(** X13: which renderer an entity goes to.  After [copy()] and
    [prepare_help_command(ctx, entity.qualified_name)], an object with the
    marker [__cog_commands__] goes to [send_cog_help] whatever its class;
    without the marker a [Group] goes to [send_group_help], another
    [Command] to [send_command_help], and anything else gets [None] with no
    renderer called. *)
Theorem send_help_dispatch (s : St) (h c : loc) (w1 w2 : World) (o : pyobject)
    (name : string) (rest : list entity) :
  help_command (bot (world s)) = Some h ->
  help_copy h (world s) = (Ok c, w1) ->
  qualified_name o = Some name ->
  prepare_help_command c (Some name) (set_hc_context c (self_id (ctx (world s))) w1)
  = (Ok tt, w2) ->
  let s2 := {| world := w2;
               trace := trace s ++ [CallHelpCopy h; CallPrepareHelpCommand c (Some name)] |} in
  let guarded (body : M pyval) := try_except_CommandError body (help_error c) s2 in
  send_help (EntityObj o :: rest) s
  = if has_cog_commands o then
      guarded (call (CallInjectedSendCogHelp c o) (injected_send_cog_help c o))
    else match obj_class o with
         | GroupCommand =>
             guarded (call (CallInjectedSendGroupHelp c o) (injected_send_group_help c o))
         | PlainCommand =>
             guarded (call (CallInjectedSendCommandHelp c o) (injected_send_command_help c o))
         | NotCommand => (Ok PNone, s2)
         end.
Proof.
  intros Hh Hcopy Hq Hprep s2 guarded. subst guarded s2.
  unfold send_help, resolve_entity, bind, gets, modify, ret. cbn.
  rewrite Hh. unfold call at 1. rewrite Hcopy. cbn. rewrite Hq.
  unfold call at 1. cbn. rewrite Hprep. cbn.
  rewrite <- !app_assoc. cbn.
  unfold send_entity_help.
  destruct (has_cog_commands o); [reflexivity|].
  destruct (obj_class o); reflexivity.
Qed.

(** X14: an entity that is [None], or an object without [qualified_name],
    gets [None]; by then the help command was copied and the copy was given
    the context, and nothing else is called, not even
    [prepare_help_command]. *)
Theorem send_help_for_a_bad_entity (s : St) (h c : loc) (w1 : World)
    (rest : list entity) :
  help_command (bot (world s)) = Some h ->
  help_copy h (world s) = (Ok c, w1) ->
  let s1 := {| world := set_hc_context c (self_id (ctx (world s))) w1;
               trace := trace s ++ [CallHelpCopy h] |} in
  send_help (EntityNone :: rest) s = (Ok PNone, s1) /\
  (forall o, qualified_name o = None ->
             send_help (EntityObj o :: rest) s = (Ok PNone, s1)) /\
  (is_Some (help_commands w1 !! c) ->
   hc_context <$> help_commands (world s1) !! c = Some (Some (self_id (ctx (world s))))).
Proof.
  intros Hh Hcopy s1. subst s1. split; [|split].
  - run_send_help. rewrite Hh, Hcopy. reflexivity.
  - intros o Hq. run_send_help. rewrite Hh, Hcopy. cbn. rewrite Hq. reflexivity.
  - intros [hc Hc]. cbn. rewrite lookup_alter_eq, Hc. reflexivity.
Qed.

★ ★ ★

EXERCISE.
Repeat exactly the lines of the listing above, from the one with "Theorem send_help_dispatch (s" down to the one with "qualified_name o = Some name ->"; both of those lines belong in the range.

ANSWER BOX.
Theorem send_help_dispatch (s : St) (h c : loc) (w1 w2 : World) (o : pyobject)
    (name : string) (rest : list entity) :
  help_command (bot (world s)) = Some h ->
  help_copy h (world s) = (Ok c, w1) ->
  qualified_name o = Some name ->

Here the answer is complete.